De que era Ruelas oscuro, dominado por la bilis negra, no
había duda. Así lo atestiguaban los
torturados dibujos en la Revista Moderna. Marcos para los poemas, frisos para los ensayos, e
ilustraciones que valían por sí mismas. Todo le daba una atmósfera peculiar a
la revista.
Cuando estábamos por entrar al taller, Tablada me hizo una
suerte de confesión: “Él es un bohemio verdadero, no un posseur como tal vez
nosotros”. El taller de Ruelas era el opuesto al de Jesús F. Contreras,
Antonio Fabres o Félix Parra, tapizados de armas, abanicos y bric-a brac. Era
“minimalista” diríase hoy. Una habitación pálida, con sólo un tosco caballete donde el
artista se inclinaba “como un herrero sobre un yunque”, antes de voltear hacia
nosotros.
Hicimos los saludos de rigor, y Tablada propuso de inmediato
irnos a lupular. Ruelas se despidió de una de sus obras: “Oh pecado querido, no
te vayas”, le dijo.
El artista vestía todo de negro, con capa y bufanda del mismo
color, se movía con lentitud y tenía tipo como de gitano. Más tarde me enteré
que le apodaban “El Zopilote”.
En el Casino de Cartagena, en Tacubaya, disfrutamos de
cuatro rondas de cerveza Edelweiss, chihuahuense. Tablada convidó la última.

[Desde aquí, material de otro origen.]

Lemma label_maps_frame_witness :
  w_heap (example_handleProwJob example_subscriber periodicJobHandler plain_nightly_message
            "sub" ["*"] example_world).2 = w_heap example_world.
Proof.
  apply (@label_maps_frame exampleRuntime examplePjutil example_subscriber
           periodicJobHandler plain_nightly_message "sub" ["*"] example_world).
  - exact example_range_visits_each_entry_once.
  - intros pe. vm_compute. by intros [= <-].
  - intros l. vm_compute. intros [= <-]. by eexists.
Defined.

Lemma merged_twice `{GoRuntime} (labels : option loc) (event : gomap) (w : World) :
  range_visits_each_entry_once →
  let w1 := (mergeLabels labels event w).2 in
  (mergeLabels labels event w1).1 = (mergeLabels labels event w).1
  ∧ w_heap (mergeLabels labels event w1).2 = w_heap w1.
Proof.
  intros Hrange w1. subst w1. unfold mergeLabels. destruct labels as [l|]; simpl; [|done].
  rewrite lookup_total_insert_eq, !(assign_all_union _ _ _ (Hrange 0 _)).
  rewrite (assoc_L (∪)), (idemp_L (∪)). split; [done|]. by rewrite insert_insert_eq.
Qed.

(** X11. Nothing keeps a message from being handled again: handling the
    same message a second time hands a second job to the job client. The
    second job has the labels of the first, and the second merge leaves
    the label maps as the first one left them. *)
Theorem replay_submits_again `{GoRuntime} `{Pjutil} (s : Subscriber) (jh : jobHandler)
    (msg : Message) (subscription : string) (allowedClusters : list string) (w : World)
    (pe : ProwJobEvent) (spec : ProwJobSpec) (labels : option loc) :
  range_visits_each_entry_once →
  FromPayload zeroEvent (msg_Data msg) = Ok pe →
  getProwJobSpec jh (s_Config s) (s_InRepoConfigCache s) (normalizeName pe)
    = Ok (spec, labels) →
  clusterIsAllowed allowedClusters (spec_Cluster spec) = true →
  let first := handleProwJob s jh msg subscription allowedClusters w in
  let second := handleProwJob s jh msg subscription allowedClusters first.2 in
  ∃ pj1 pj2,
    created (w_trace second.2) = created (w_trace w) ++ [pj1; pj2]
    ∧ pj_Labels pj2 = pj_Labels pj1
    ∧ w_heap second.2 = w_heap first.2.
Proof.
  intros Hrange Hdec Hres Hcl first second.
  exists (submitted w pe spec labels), (submitted first.2 pe spec labels).
  assert (w_heap first.2 = w_heap (mergeLabels labels (pe_Labels pe) w).2) as Hheap1.
  { subst first. by rewrite (handleProwJob_allowed _ _ _ _ _ _ _ _ _ Hdec Hres Hcl). }
  assert (∀ w1 w2, w_heap w1 = w_heap w2 →
            (mergeLabels labels (pe_Labels pe) w1).1
              = (mergeLabels labels (pe_Labels pe) w2).1
            ∧ w_heap (mergeLabels labels (pe_Labels pe) w1).2
              = w_heap (mergeLabels labels (pe_Labels pe) w2).2) as Hsame.
  { intros w1 w2 Heq. unfold mergeLabels. destruct labels; simpl; by rewrite ?Heq. }
  destruct (merged_twice labels (pe_Labels pe) w Hrange) as [Hm1 Hm2].
  destruct (Hsame _ _ Hheap1) as [Hs1 Hs2].
  split; [|split].
  - subst second. rewrite (created_after_allowed _ _ _ _ _ _ _ _ _ Hdec Hres Hcl).
    subst first. rewrite (created_after_allowed _ _ _ _ _ _ _ _ _ Hdec Hres Hcl).
    by rewrite <- app_assoc.
  - unfold submitted. rewrite !withEnvs_labels. simpl. f_equal. by rewrite Hs1, Hm1.
  - subst second. rewrite (handleProwJob_allowed _ _ _ _ _ _ _ _ _ Hdec Hres Hcl).
    cbn [snd w_heap]. by rewrite Hs2, Hm2, Hheap1.
Qed.
(** * rgbd_mocap: marker tracking, per-crop processing and camera conversion

    A shallow embedding of
    - [tracking/tracking_markers.py] (class [Tracker]),
    - [tracking/test_tracking.py] (function [set_marker_pos]),
    - [processing/process_handler.py] (class [ProcessHandler]),
    - [process_image/process_image.py] (classes [ImageProcessingHandler]
      and [ProcessImage]),
    - [camera/camera_converter.py] (method
      [CameraConverter.get_markers_pos_in_meter]),
    followed by the properties established about them.

    Python objects are mutated in place and exceptions leave the
    mutations done so far visible; methods are therefore embedded in a
    state-and-exception monad [Py S A := S -> S * result A]. *)

From Stdlib Require Import ZArith Lia String Bool.
From stdpp Require Import base list pretty.
(** C7: role-name parsing.  Whenever the viewer, instructor and
    alternate-view entries are present, role resolution raises nothing for
    any URL arguments; an unparseable [role] argument is the same as none
    (the branch default is used); and the role argument is read through
    [upper], so its case does not matter. *)
Theorem role_name_parsing (ctx : gmap string Value) (args : gmap string string)
    (v : User) (i alt : Value) :
  ctx !! "viewer" = Some (VUser v) -> ctx !! "instructor" = Some i ->
  ctx !! "alternate_view" = Some alt ->
  (exists c a, _set_role_context ctx args = inr (c, a)) /\
  (forall r, args !! "role" = Some r -> role_of_name (upper r) = None ->
     _set_role_context ctx args = _set_role_context ctx (delete "role" args)) /\
  (forall r1 r2, upper r1 = upper r2 ->
     context_of (_set_role_context ctx (<["role" := r1]> args))
     = context_of (_set_role_context ctx (<["role" := r2]> args))).
Proof.
  intros Hv Hi Ha. split; [|split].
  - unfold _set_role_context, getitem. lookup_simpl. rewrite Hv. step.
    assert (Ha' : <["Role" := VRoleClass]> ctx !! "alternate_view" = Some alt) by (by lookup_simpl).
    destruct (admin v); [|destruct (faculty v)]; step;
      [| | lookup_simpl; rewrite Hi; step; destruct (truthy i)].
    1-3: edestruct role_branch_total as [c' ->];
         [apply discard_parses; cbv; eauto | exact Ha' | step; eauto].
    lookup_simpl. rewrite Ha. step. lookup_simpl. step. eauto.
  - intros r Hr Hn. unfold _set_role_context.
    assert (Hd : discard_invalid_role args = delete "role" args).
    { unfold discard_invalid_role. rewrite Hr, bool_decide_eq_false_2; [done|].
      rewrite Hn. by intros []. }
    assert (Hd' : discard_invalid_role (delete "role" args) = delete "role" args).
    { unfold discard_invalid_role. by rewrite lookup_delete_eq. }
    by rewrite Hd, Hd'.
  - intros r1 r2 Hu. apply role_context_upper. intros d.
    destruct (role_of_name (upper r1)) as [x|] eqn:H1.
    + rewrite (discard_valid args r1), (discard_valid args r2); [|first [rewrite H1 | rewrite <- Hu, H1]; eauto..].
      lookup_simpl. exact Hu.
    + rewrite (discard_invalid args r1), (discard_invalid args r2); [done|first [exact H1 | rewrite <- Hu; exact H1]..].
Qed.

Lemma role_name_parsing_witness :
  let ctx : gmap string Value :=
    {["viewer" := VUser fac; "instructor" := VBool false; "alternate_view" := VBool false]} in
  ctx !! "viewer" = Some (VUser fac) /\ ctx !! "instructor" = Some (VBool false) /\
  ctx !! "alternate_view" = Some (VBool false) /\
  _set_role_context ctx {["role" := "superuser"]} = _set_role_context ctx (delete "role" {["role" := "superuser"]}) /\
  context_of (_set_role_context ctx {["role" := "Student"]})
    = context_of (_set_role_context ctx {["role" := "STUDENT"]}).
Proof.
  intros ctx.
  destruct (role_name_parsing ctx ∅ fac (VBool false) (VBool false)) as (_ & _ & Hc);
    [reflexivity | reflexivity | reflexivity |].
  destruct (role_name_parsing ctx {["role" := "superuser"]} fac (VBool false) (VBool false))
    as (_ & Hd & _); [reflexivity | reflexivity | reflexivity |].
  do 3 (split; [reflexivity|]). split.
  - apply (Hd "superuser"); reflexivity.
  - rewrite <- !insert_empty. apply Hc. reflexivity.
Defined.

(** C8: determinism.  Two runs with the same session email, URL
    arguments and keyword arguments, over backing data with the same user
    and course rows and the same teaching/taking relations, give the same
    outcome (context, abort status or raised exception), both for
    [get_context] and for its lines 126-135. *)
Theorem get_context_deterministic (db1 db2 : DB) session_email
    (args : gmap string string) kw :
  db_users db1 = db_users db2 -> db_courses db1 = db_courses db2 ->
  (forall u c, teaching db1 u c = teaching db2 u c) ->
  (forall u c, taking db1 u c = taking db2 u c) ->
  get_context db1 session_email args kw = get_context db2 session_email args kw /\
  (forall ctx, get_context_tail db1 kw ctx args = get_context_tail db2 kw ctx args).
Proof.
  destruct db1 as [us1 cs1 te1 ta1], db2 as [us2 cs2 te2 ta2]; simpl.
  intros -> -> Hte Hta.
  assert (te1 = te2) as ->.
  { apply functional_extensionality; intros u. apply functional_extensionality; intros c. apply Hte. }
  assert (ta1 = ta2) as ->.
  { apply functional_extensionality; intros u. apply functional_extensionality; intros c. apply Hta. }
  done.
Qed.
(* ===== verification/Flush.v ===== *)
(** Writing the dirty blocks of a device ([rw_scattered], [flushall] of
    cache.c), with a driver that may take any part of a vector at a time. *)

From S2P Require Import Prelude Machine State Monad Process Device SuperTable ShellSort Cache DiskView.
From stdpp Require Import sorting.
#[local] Open Scope Z_scope.

Definition clean (b : buf) : buf := b <| b_dirt := CLEAN |>.

Section flush.
Context {cfg : Config} {krn : Kernel} {dk : Disk}.
Context (t : tables) (D : Z → Prop).

(** The buffers [q] have been written to their disks. *)
Record flushed (q : list nat) (l : list buf) (k : K) (l' : list buf) (k' : K) : Prop := {
  fl_bufs i : l' !! i = (if decide (i ∈ q) then clean <$> l !! i else l !! i);
  fl_disk i b : i ∈ q → l !! i = Some b →
    disk_block t k' (b_dev b) (b_blocknr b) = block_data t b;
  fl_frame dev blk : D dev → (∀ i b, i ∈ q → l !! i = Some b → ¬ named dev blk b) →
    disk_block t k' dev blk = disk_block t k dev blk
}.

Lemma flushed_nil l k : flushed [] l k l k.
Proof.
  split; [|by intros i b Hi%not_elem_of_nil|done].
  intros i. rewrite decide_False; [done|apply not_elem_of_nil].
Qed.

Lemma flushed_lookup q l k l' k' i b' :
  flushed q l k l' k' → l' !! i = Some b' →
  ∃ b, l !! i = Some b ∧ b_dev b' = b_dev b ∧ b_blocknr b' = b_blocknr b ∧ b_data b' = b_data b ∧
    (b_dirt b' = b_dirt b ∧ i ∉ q ∨ b_dirt b' = CLEAN ∧ i ∈ q).
Proof.
  intros F Hb. rewrite (fl_bufs _ _ _ _ _ F) in Hb. case_decide.
  - apply fmap_Some in Hb as (b & Hb & ->). exists b. split_and!; auto.
  - exists b'. split_and!; auto.
Qed.
(* ===== verification/CacheSpec.v ===== *)
(** The routines of cache.c against the invariant of the pool and the view of
    the devices: [get_block], [put_block], [rw_block], [invalidate]. *)

From S2P Require Import Prelude Machine State Monad Process Device SuperTable Links Cache CacheInv DiskView Flush.

(** A buffer without what the free list and the use count say of it; a buffer
    without what it holds. *)
Definition uncounted (b : buf) : buf := (unlinked b) <| b_count := 0 |>.
Definition emptied (b : buf) : buf := b <| b_data := [] |> <| b_dev := NO_DEV |> <| b_dirt := CLEAN |>.

Lemma upto_weaken g g' l l' : (∀ b, g' (g b) = g' b) → upto g l l' → upto g' l l'.
Proof.
  unfold upto. intros Hg E. apply (f_equal (fmap g')) in E. rewrite <- !list_fmap_compose in E.
  etrans; [|etrans; [exact E|]]; apply list_fmap_ext; intros i b _; simpl; by rewrite Hg.
Qed.

Section inv.
Context {cfg : Config} {krn : Kernel}.

(** The invariant of the pool.  [l] is the free list, [ch h] the chain at entry
    [h]; the buffer [out], if any, has been taken off both by [get_block]. *)
Record pool_ok (out : option nat) (c : cache_state) (l : list nat) (ch : nat → list nat) : Prop := {
  pool_bufs : length (bufs c) = NR_BUFS;
  pool_hash : length (buf_hash c) = Z.to_nat NR_BUF_HASH;
  pool_lru : lru_ok c l;
  pool_free i b : bufs c !! i = Some b →
    0 ≤ b_count b < 2 ^ 7 ∧ (i ∈ l ↔ b_count b = 0 ∧ out ≠ Some i);
  pool_in_use : bufs_in_use c + Z.of_nat (length l) = Z.of_nat NR_BUFS;
  pool_chain h : (h < Z.to_nat NR_BUF_HASH)%nat → chain_ok c h (ch h);
  pool_member i b h : bufs c !! i = Some b → (h < Z.to_nat NR_BUF_HASH)%nat →
    i ∈ ch h ↔ h = hash (b_blocknr b) ∧ out ≠ Some i
}.

Lemma hash_bound block : (hash block < Z.to_nat NR_BUF_HASH)%nat.
Proof.
  unfold hash. pose proof NR_BUF_HASH_pos as Hpos.
  pose proof (land_bound block (NR_BUF_HASH - 1)). lia.
Qed.

(** The invariant looks at the links, the counts and the block numbers only. *)
Lemma chain_ok_upto g c c' h ch :
  (∀ b, b_hash (g b) = b_hash b) → upto g (bufs c) (bufs c') → buf_hash c' = buf_hash c →
  chain_ok c h ch → chain_ok c' h ch.
Proof.
  intros Hg E Eh [H1 H2 H3]. split; [by rewrite Eh|done|].
  eapply seg_ext; [|exact H3]. intros i _. by apply (upto_field _ g).
Qed.

Lemma lru_ok_upto g c c' l :
  (∀ b, b_next (g b) = b_next b) → (∀ b, b_prev (g b) = b_prev b) →
  upto g (bufs c) (bufs c') → front c' = front c → rear c' = rear c →
  lru_ok c l → lru_ok c' l.
Proof.
  intros Hn Hp E Ef Er [H1 H2 H3 H4 H5]. split; [done|by rewrite Ef|by rewrite Er|..].
  - eapply seg_ext; [|exact H4]. intros i _. by apply (upto_field _ g).
  - eapply seg_ext; [|exact H5]. intros i _. by apply (upto_field _ g).
Qed.

Lemma upto_lookup g l l' i b' :
  upto g l l' → l' !! i = Some b' → ∃ b, l !! i = Some b ∧ g b' = g b.
Proof.
  intros E Hb. unfold upto in E. apply (f_equal (.!! i)) in E.
  rewrite !list_lookup_fmap, Hb in E. destruct (l !! i) as [b|]; [|done].
  apply (inj Some) in E. eauto.
Qed.

Lemma pool_ok_emptied out c c' l ch :
  upto emptied (bufs c) (bufs c') → buf_hash c' = buf_hash c → front c' = front c →
  rear c' = rear c → bufs_in_use c' = bufs_in_use c → pool_ok out c l ch → pool_ok out c' l ch.
Proof.
  intros E Eh Ef Er Eu [H1 H2 H3 H4 H5 H6 H7]. split.
  - by rewrite (upto_length _ _ _ E).
  - by rewrite Eh.
  - by apply (lru_ok_upto emptied c).
  - intros i b' Hb'. destruct (upto_lookup _ _ _ _ _ E Hb') as (b & Hb & Eb).
    apply (f_equal b_count) in Eb. change (b_count b' = b_count b) in Eb. rewrite Eb. by apply H4.
  - by rewrite Eu.
  - intros h Hh. eapply chain_ok_upto; [|exact E|done|by apply H6]. done.
  - intros i b' h Hb' Hh. destruct (upto_lookup _ _ _ _ _ E Hb') as (b & Hb & Eb).
    apply (f_equal b_blocknr) in Eb. change (b_blocknr b' = b_blocknr b) in Eb. rewrite Eb. by apply H7.
Qed.

(** The use count of slot [i] has changed by [d], and perhaps the free list. *)
Record counted (i : nat) (d : Z) (c c' : cache_state) : Prop := {
  counted_bufs : upto uncounted (bufs c) (bufs c');
  counted_count j : field b_count (bufs c') j =
    (if decide (i = j) then Z.add d else id) <$> field b_count (bufs c) j;
  counted_hash : buf_hash c' = buf_hash c;
  counted_err : rdwt_err c' = rdwt_err c
}.

Lemma counted_lookup i d c c' j b' :
  counted i d c c' → bufs c' !! j = Some b' →
  ∃ b, bufs c !! j = Some b ∧ uncounted b' = uncounted b ∧
    b_count b' = (if decide (i = j) then d + b_count b else b_count b).
Proof.
  intros C Hb'. destruct (upto_lookup _ _ _ _ _ (counted_bufs _ _ _ _ C) Hb') as (b & Hb & E).
  exists b. split_and!; [done|done|]. pose proof (counted_count _ _ _ _ C j) as Ec.
  unfold field in Ec. rewrite Hb', Hb in Ec. case_decide; by injection Ec.
Qed.

Lemma pool_ok_counted c c' i d l l' ch :
  pool_ok None c l ch → counted i d c c' → lru_ok c' l' →
  bufs_in_use c' + Z.of_nat (length l') = bufs_in_use c + Z.of_nat (length l) →
  (∀ b, bufs c !! i = Some b → 0 ≤ d + b_count b < 2 ^ 7 ∧ (i ∈ l' ↔ d + b_count b = 0)) →
  (∀ j, j ≠ i → j ∈ l' ↔ j ∈ l) → pool_ok None c' l' ch.
Proof.
  intros [H1 H2 H3 H4 H5 H6 H7] C Hlru Huse Hi Hj.
  pose proof (counted_bufs _ _ _ _ C) as E. pose proof (counted_hash _ _ _ _ C) as Eh. split.
  - by rewrite (upto_length _ _ _ E).
  - by rewrite Eh.
  - done.
  - intros j b' Hb'. destruct (counted_lookup _ _ _ _ _ _ C Hb') as (b & Hb & _ & Ec).
    rewrite Ec. case_decide as Hij.
    + subst j. destruct (Hi b Hb) as [? ->]. split; [done|]. intuition congruence.
    + destruct (H4 j b Hb) as [? Hl]. split; [done|]. rewrite <- Hl. by apply Hj.
  - lia.
  - intros h Hh. apply (chain_ok_upto uncounted c); [done|done|done|by apply H6].
  - intros j b' h Hb' Hh. destruct (counted_lookup _ _ _ _ _ _ C Hb') as (b & Hb & Eb & _).
    apply (f_equal b_blocknr) in Eb. change (b_blocknr b' = b_blocknr b) in Eb.
    rewrite Eb. by apply H7.
Qed.

(** What taking or releasing a buffer does to the server. *)
Record counts (i : nat) (d : Z) (s s' : st) : Prop := {
  counts_rest : same_rest s s';
  counts_kern : kern s' = kern s;
  counts_cache : counted i d (cache s) (cache s')
}.

Lemma relinked_counted i d c c1 c2 : relinked c c1 → counted i d c1 c2 → counted i d c c2.
Proof.
  intros [R1 R2 R3] [C1 C2 C3 C4]. split; [|intros j|congruence..].
  - etrans; [|exact C1]. by apply (upto_weaken unlinked).
  - rewrite C2. by rewrite (upto_field b_count unlinked _ _ _ ltac:(done) R1).
Qed.

Lemma counted_relinked i d c c1 c2 : counted i d c c1 → relinked c1 c2 → counted i d c c2.
Proof.
  intros [C1 C2 C3 C4] [R1 R2 R3]. split; [|intros j|congruence..].
  - etrans; [exact C1|]. by apply (upto_weaken unlinked).
  - by rewrite (upto_field b_count unlinked _ _ _ ltac:(done) R1), C2.
Qed.

Lemma relinks_counts i d n s s1 s2 : relinks n s s1 → counts i d s1 s2 → counts i d s s2.
Proof.
  intros [R1 R2 R3 R4] [C1 C2 C3]. split; [by etrans|congruence|by eapply relinked_counted].
Qed.

Lemma counts_relinks i d n s s1 s2 : counts i d s s1 → relinks n s1 s2 → counts i d s s2.
Proof.
  intros [C1 C2 C3] [R1 R2 R3 R4]. split; [by etrans|congruence|by eapply counted_relinked].
Qed.

Lemma wr_count_spec s i b f d :
  bufs (cache s) !! i = Some b → f (b_count b) = d + b_count b →
  wp (wr i (λ b, b <| b_count ::= f |>)) (λ _ s', counts i d s s' ∧
    bufs_in_use (cache s') = bufs_in_use (cache s) ∧ ∀ l, lru_ok (cache s) l → lru_ok (cache s') l) s.
Proof.
  intros Hb Hf. wp_wr. set (s1 := with_table _ s).
  assert (upto uncounted (bufs (cache s)) (bufs (cache s1))) as E by by eapply upto_insert.
  split_and!; [split; [done|done|split; [done| |done|done]]|done|].
  - intros j. change (bufs (cache s1)) with (<[i := b <| b_count ::= f |>]> (bufs (cache s))).
    rewrite (field_insert _ _ _ b) by done. case_decide; [|by destruct (field _ _ _)].
    subst j. unfold field. rewrite Hb. simpl. by rewrite <- Hf.
  - intros l. apply (lru_ok_upto (λ b, b <| b_count := 0 |>)); try done. by eapply upto_insert.
Qed.

Lemma i8_count n : 0 ≤ n < 2 ^ 7 → i8 n = n.
Proof. intros. unfold i8. zlia. Qed.

(** * A block that is in the pool *)

Lemma content_upto g l l' :
  (∀ b, content (g b) = content b) → upto g l l' → content <$> l' = content <$> l.
Proof.
  intros Hg E. apply (f_equal (fmap content)) in E. rewrite <- !list_fmap_compose in E.
  etrans; [|etrans; [exact E|]]; apply list_fmap_ext; intros i b _; simpl; by rewrite Hg.
Qed.

(** The lines of [get_block] for a buffer that holds the block. *)
Lemma hit_spec s l ch i b :
  pool_ok None (cache s) l ch → bufs (cache s) !! i = Some b → b_count b < 2 ^ 7 - 1 →
  wp (count ← rd b_count i; when (count =? 0) (rm_lru i);;
      wr i (λ b, b <| b_count ::= λ n, i8 (n + 1) |>);; mret i)
    (λ r s', r = i ∧ counts i 1 s s' ∧ ∃ l', pool_ok None (cache s') l' ch) s.
Proof.
  intros P Hb Hmax. destruct (pool_free _ _ _ _ P _ _ Hb) as [Hcount Hfree].
  wp_pure. wp_rd. wp_pure. apply wp_when; intros Hc.
  - apply Z.eqb_eq in Hc. destruct Hfree as [_ Hfree].
    destruct (list_elem_of_split l i) as (l1 & l2 & ->); [by apply Hfree|].
    eapply wp_mono; [apply rm_lru_spec, P|]. intros [] s1 (R & Hl1).
    destruct (lru_lookup_relinks 1 s s1 (l1 ++ i :: l2) i (pool_lru _ _ _ _ P) R) as [b1 Hb1];
      [apply elem_of_app; right; by left|].
    assert (b_count b1 = b_count b) as Hb1c.
    { destruct (relinks_cache _ _ _ R) as [E _]. destruct (upto_lookup _ _ _ _ _ E Hb1) as (b0 & Hb0 & Eb).
      rewrite Hb in Hb0. injection Hb0 as <-. by apply (f_equal b_count) in Eb. }
    wp_pure. eapply wp_mono; [apply (wr_count_spec _ i b1 _ 1 Hb1); rewrite Hb1c, i8_count; lia|].
    intros [] s2 (C & Huse & Hlru). wp_pure. split; [done|].
    pose proof (relinks_counts _ _ _ _ _ _ R C) as C'. split; [done|]. exists (l1 ++ l2).
    pose proof (lru_NoDup _ _ (pool_lru _ _ _ _ P)) as [Hi _]%NoDup_middle.
    eapply pool_ok_counted; [exact P|apply C'|by apply Hlru|..].
    + rewrite Huse, (relinks_count _ _ _ R). rewrite !length_app. simpl. lia.
    + intros b' Hb'. simplify_eq. rewrite Hc. split; [lia|]. split; [done|lia].
    + intros j Hj. rewrite !elem_of_app, elem_of_cons. tauto.
  - apply Z.eqb_neq in Hc. wp_pure. eapply wp_mono; [apply (wr_count_spec _ i b _ 1 Hb); rewrite i8_count; lia|].
    intros [] s2 (C & Huse & Hlru). wp_pure. split; [done|]. split; [done|]. exists l.
    eapply pool_ok_counted; [exact P|apply C|by apply Hlru, P|by rewrite Huse| |done].
    intros b' Hb'. simplify_eq. split; [lia|]. rewrite Hfree. lia.
Qed.

(** * Releasing a buffer *)

Lemma counts_is_Some i d s s' : counts i d s s' → is_Some (bufs (cache s) !! i) → is_Some (bufs (cache s') !! i).
Proof.
  intros C. rewrite !lookup_lt_is_Some.
  by rewrite (upto_length _ _ _ (counted_bufs _ _ _ _ (counts_cache _ _ _ _ C))).
Qed.

(** The buffer goes to one end of the free list. *)
Lemma put_end_spec s l i (at_front : bool) :
  lru_ok (cache s) l → i ∉ l → is_Some (bufs (cache s) !! i) →
  wp (if at_front then put_front i else put_rear i) (λ _ s', relinks 0 s s' ∧
    ∃ l', lru_ok (cache s') l' ∧ l' ≡ₚ i :: l) s.
Proof.
  intros Hl Hi Hb. destruct at_front; eapply wp_mono.
  - by apply put_front_spec.
  - intros [] s' [R Hl']. split; [done|]. by exists (i :: l).
  - by apply put_rear_spec.
  - intros [] s' [R Hl']. split; [done|]. exists (l ++ [i]). split; [done|].
    by rewrite Permutation_app_comm.
Qed.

En esa sede me percaté que si mi generación le rendía culto
al spleen, que mejor puede traducirse como “hastío”. Julio Ruelas iba más allá. Una generación que veneraba la belleza, pero que al mismo tiempo
era mórbida y a veces jugaba a ser fúnebre, encontró en Ruelas su versión
extrema. "Fuiste
un viajero lúgubre del reino del espanto, y con tu faz dantesca y tu gesto de
hastío ibas de la lujuria sobre el macho cabrío arrastrando la luenga negrura
de tu manto”, decía Enrique González Martínez de él.
Yo quería platicar de su obra, pero Ruelas –entre largos
silencios- se puso ideológico: “Hacer arte para los burgueses es como tirar
perlas a los puercos”, dijo."Vivimos en un mundo dominado por el gusto material, de gente
ignorante, nuestra tarea es comunicar emociones que el vulgo debería tener,
pero no tiene".
Esas emociones eran, para Julio Ruelas, faunos, serpientes,
mujeres-araña, esqueletos, decapitados…
Pero él describía aquello como “un mundo paralelo al de la
gris realidad, un mundo imaginario, misterioso, ideal…”
Medusa, 1906 |
Tras la cuarta cerveza, Ruelas propuso cambiar de local, y
tomar unos ajenjos en “El Gran Jacal”. Accedimos. Yo no sabía todo lo que tomaba aquel hombre sin sonrisa. Era
“de carrera larga”, como se dice ahora. O más bien, de maratón. Ellos eran veinteañeros -y yo ya rebasaba la treintena-, pero bebían, sobre todo Ruelas, como si el mundo se fuera a acabar.
Allí el artista plástico nos platicó de una fantasía suya. Un grupo de naúfragos
llegaba a una isla y se encontraba a un doctor loco, que los transformaba en
bestias. De aquellos hombres y mujeres salían un minotauro, unas arpías,
una sirena, un fauno, un centauro y una horrorosa medusa. No lo sabíamos, pero en esos años se acababa de publicar en
Inglaterra una historia similar, “La Isla del Doctor Moreau”, de H.G. Wells.
Tras el enésimo ajenjo, mientras Ruelas se autodenominaba “el
hombre más oscuro de Karlsruhe” (que es donde estudió pintura) decidí ir a
casa.
Seguí admirando sus obras. Los personajes mitad hombre - mitad bestia tenían una fuerte carga sexual disruptiva. Salvajes fuerzas de Natura. Ruelas no veía la sexualidad como "esclavitud de la carne", como era el dictado de la época. Pero -advertí- tampoco lo hacía de manera natural.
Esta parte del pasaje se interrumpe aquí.